Quel type de message transmettons-nous au plaignant lorsque sa plainte pour harcèlement n’est pas recevable? Est-ce qu’une plainte considérée comme non fondée ou non recevable peut quand même faire l’objet d’une intervention?
Une plainte formelle pour harcèlement est déposée et l’analyse de recevabilité vous fait trancher : la plainte n’est pas recevable. Ou encore : la plainte a passé positivement l’analyse de recevabilité et une enquête a été faite, mais les conclusions de celle-ci déterminent qu’il n’y a pas eu de harcèlement. Dans un cas comme dans l’autre, le fait qu’un employé ait formulé une plainte formelle devrait toujours être source de remise en question. Si une plainte ne passe pas le test de la recevabilité, il n’en demeure pas moins qu’elle traduit sans doute un malaise ou un conflit sous-jacent. Si les résultats de l’enquête concluent que la plainte ne répond pas aux cinq critères énoncés dans la définition du harcèlement, il n’en demeure pas moins que certains comportements peuvent être considérés comme inappropriés. Autrement dit, ce n’est pas parce qu’une plainte n’est pas recevable ou qu’il n’y a pas eu de harcèlement au sens de la loi que la situation ne mérite pas des ajustements.

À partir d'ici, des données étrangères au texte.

(** [n] retryable failures in a row, with retries left for each: [send]
    goes through the schedule and is at attempt [a + n]. *)
Lemma send_retries payload net n :
  forall fuel a i w,
    (forall j, (j < n)%nat -> retryable (net (i + j)%nat) = true) ->
    a + Z.of_nat n <= maxRetries (client w) ->
    exec_from (send (n + fuel) payload a) net i w =
    exec_from (send fuel payload (a + Z.of_nat n)) net (i + n)%nat
      (log_events (retries (fetch_event (client w) payload) n a) w).
Proof.
  induction n as [|n IH]; intros fuel a i w Hnet Ha.
  - simpl. now rewrite Z.add_0_r, Nat.add_0_r, log_events_nil.
  - cbn [Nat.add]. rewrite exec_send_S. cbv zeta.
    pose proof (Hnet 0%nat ltac:(lia)) as H0. rewrite Nat.add_0_r in H0.
    pose proof (retryable_not_accepted _ H0) as Hacc.
    assert (Hlt : (a <? maxRetries (client w)) = true)
      by (apply Z.ltb_lt; lia).
    assert (Hnext :
      exec_from (send (n + fuel) payload (a + 1)) net (S i)
        (log_event (EvSleep (2 ^ a * 1000))
           (log_event (fetch_event (client w) payload) w)) =
      exec_from (send fuel payload (a + Z.of_nat (S n))) net (i + S n)%nat
        (log_events (retries (fetch_event (client w) payload) (S n) a) w)).
    { rewrite IH.
      - replace (a + 1 + Z.of_nat n) with (a + Z.of_nat (S n)) by lia.
        replace (S i + n)%nat with (i + S n)%nat by lia.
        f_equal. unfold log_events, log_event.
        cbn [client armed next_timeout listeners trace retries].
        now rewrite <- !app_assoc.
      - intros j Hj. replace (S i + j)%nat with (i + S j)%nat by lia.
        apply Hnet. lia.
      - cbn [client log_event]. lia. }
    destruct (net i) as [s|e]; simpl in H0, Hacc.
    + rewrite Hacc, H0, Hlt. simpl. exact Hnext.
    + rewrite Hlt. exact Hnext.
Qed.

(** [send] always ends, with a boolean: it is [true] exactly when the last
    answer was accepted, and on the way it only requests and waits. *)
Lemma send_total payload net fuel :
  forall a i w,
    (Z.to_nat (maxRetries (client w) - a) < fuel)%nat ->
    exists evs i',
      exec_from (send fuel payload a) net i w =
        (log_events evs w, Done (accepted (net (pred i'))), i') /\
      (i < i')%nat /\
      fetches evs = repeat (fetch_event (client w) payload) (i' - i) /\
      console_errors evs = [] /\ exits evs = [].
Proof.
  induction fuel as [|fuel IH]; intros a i w Hfuel; [lia|].
  rewrite exec_send_S. cbv zeta.
  set (w1 := log_event (fetch_event (client w) payload) w).
  assert (Hstop : forall b, b = accepted (net i) ->
    exists evs i',
      (w1, Done b, S i) =
        (log_events evs w, Done (accepted (net (pred i'))), i') /\
      (i < i')%nat /\
      fetches evs = repeat (fetch_event (client w) payload) (i' - i) /\
      console_errors evs = [] /\ exits evs = []).
  { intros b ->. exists [fetch_event (client w) payload], (S i).
    replace (S i - i)%nat with 1%nat by lia.
    split; [reflexivity|]. split; [lia|]. repeat split. }
  assert (Hgo : a < maxRetries (client w) -> accepted (net i) = false ->
    exists evs i',
      exec_from (send fuel payload (a + 1)) net (S i)
        (log_event (EvSleep (2 ^ a * 1000)) w1) =
        (log_events evs w, Done (accepted (net (pred i'))), i') /\
      (i < i')%nat /\
      fetches evs = repeat (fetch_event (client w) payload) (i' - i) /\
      console_errors evs = [] /\ exits evs = []).
  { intros Hlt _.
    destruct (IH (a + 1) (S i) (log_event (EvSleep (2 ^ a * 1000)) w1))
      as (evs & i' & Hrun & Hi & Hf & Hc & He).
    { simpl. lia. }
    exists ([fetch_event (client w) payload; EvSleep (2 ^ a * 1000)] ++ evs), i'.
    rewrite Hrun. unfold w1.
    rewrite !log_event_events, !log_events_app.
    split; [reflexivity|]. split; [lia|].
    rewrite fetches_app, console_errors_app, exits_app, Hf, Hc, He.
    replace (i' - i)%nat with (S (i' - S i)) by lia.
    repeat split. }
  destruct (net i) as [s|e] eqn:Hnet; simpl in Hstop, Hgo.
  - destruct (ok s || ((400 <=? s) && (s <? 500))) eqn:Hacc.
    + apply Hstop. reflexivity.
    + destruct ((500 <=? s) && (a <? maxRetries (client w))) eqn:Hre.
      * apply andb_true_iff in Hre. destruct Hre as [_ Hlt].
        apply Hgo; [now apply Z.ltb_lt|reflexivity].
      * apply Hstop. reflexivity.
  - destruct (a <? maxRetries (client w)) eqn:Hlt.
    + apply Hgo; [now apply Z.ltb_lt|reflexivity].
    + apply Hstop. reflexivity.
Qed.
Lemma NoDup_nodes_add_node (g : Graph) (n : node) :
  NoDup (nodes g) -> NoDup (nodes (add_node g n)).
Proof.
  intros H. rewrite nodes_add_node. destruct (mem n (nodes g)) eqn:Hn; [assumption|].
  apply mem_false in Hn. apply NoDup_app; [assumption|repeat constructor; tauto|].
  intros x Hx [<-|[]]. contradiction.
Qed.

Lemma NoDup_neighbors_set_adj (g : Graph) (u v m : node) :
  NoDup (neighbors g m) -> NoDup (neighbors (set_adj g u v) m).
Proof.
  intros H. rewrite neighbors_set_adj.
  destruct ((m =? u) && mem u (nodes g)); [|assumption].
  destruct (mem v (neighbors g m)) eqn:Hv; [assumption|].
  apply mem_false in Hv. apply NoDup_app; [assumption|repeat constructor; tauto|].
  intros x Hx [<-|[]]. contradiction.
Qed.

Lemma well_formed_add_edge (g : Graph) (u v : node) :
  well_formed g -> well_formed (add_edge g u v).
Proof.
  intros (Hn & Hnb & Hsym). repeat split.
  - unfold add_edge. rewrite !nodes_set_adj.
    now apply NoDup_nodes_add_node, NoDup_nodes_add_node.
  - intros n. unfold add_edge.
    apply NoDup_neighbors_set_adj, NoDup_neighbors_set_adj.
    rewrite !neighbors_add_node. apply Hnb.
  - intros a b. rewrite !In_neighbors_add_edge.
    intros [H|[[-> ->]|[-> ->]]]; [left; now apply Hsym|tauto|tauto].
Qed.

Lemma well_formed_empty : well_formed [].
Proof.
  repeat split; try constructor. intros u v [].
Qed.

Lemma fold_add_edge_well_formed (rows : list (node * node)) (g : Graph) :
  well_formed g ->
  well_formed (fold_left (fun g e => add_edge g (fst e) (snd e)) rows g).
Proof.
  revert g. induction rows as [|e rows IH]; intros g Hg; [assumption|].
  cbn [fold_left]. apply IH. now apply well_formed_add_edge.
Qed.

Lemma fold_add_edge_neighbors (rows : list (node * node)) (g : Graph) (u v : node) :
  In v (neighbors (fold_left (fun g e => add_edge g (fst e) (snd e)) rows g) u) <->
  In v (neighbors g u) \/ In (u, v) rows \/ In (v, u) rows.
Proof.
  revert g. induction rows as [|[a b] rows IH]; intros g.
  - cbn. tauto.
  - cbn [fold_left fst snd]. rewrite IH, In_neighbors_add_edge. cbn [In].
    split.
    + intros [[H|[[-> ->]|[-> ->]]]|[H|H]]; tauto.
    + intros [H|[[H|H]|[H|H]]]; try tauto; inversion H; subst; tauto.
Qed.

(** The graph of an edge list is a well-formed undirected graph. *)
Lemma from_edgelist_well_formed (rows : list (node * node)) :
  well_formed (from_edgelist rows).
Proof. apply fold_add_edge_well_formed, well_formed_empty. Qed.

(** Its adjacency is exactly the rows, read in both directions. *)
Lemma from_edgelist_neighbors (rows : list (node * node)) (u v : node) :
  In v (neighbors (from_edgelist rows) u) <-> In (u, v) rows \/ In (v, u) rows.
Proof.
  unfold from_edgelist. rewrite fold_add_edge_neighbors. cbn [neighbors In]. tauto.
Qed.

L’impartialité, même après l’enquête
Les CRHA ont un rôle crucial à jouer dans ce genre de situation. Un rôle où ils devront, plus que jamais, faire preuve d’impartialité et s’assurer que le milieu de travail est réellement sain, en mettant en oeuvre diverses actions et divers suivis. Ces actions se traduiront par des activités de formation, de nouvelles procédures, des rappels ou des mises à jour de certaines directives, un plan de vigie, etc.
Tout d’abord, si une enquête a été réalisée, le professionnel en ressources humaines devrait s’assurer que la personne plaignante et la personne mise en cause sont rencontrées séparément pour que les conclusions de l’enquête leur soient divulguées. La personne qui a mené l’enquête est la personne toute désignée pour rencontrer les parties et pour fermer la boucle. Le premier enjeu à gérer est le moment où une personne plaignante reçoit les conclusions de l’enquête, lorsque celles-ci ne vont pas dans le sens souhaité. Il est donc important de faire preuve d’empathie et de s’assurer que la personne plaignante comprenne quel a été le processus de l’enquête, de façon à ce qu’elle réalise le sérieux avec lequel l’enquête a été conduite. Mais il n’est pas question ici de se perdre dans du jargon juridique ou du vocabulaire de relations du travail.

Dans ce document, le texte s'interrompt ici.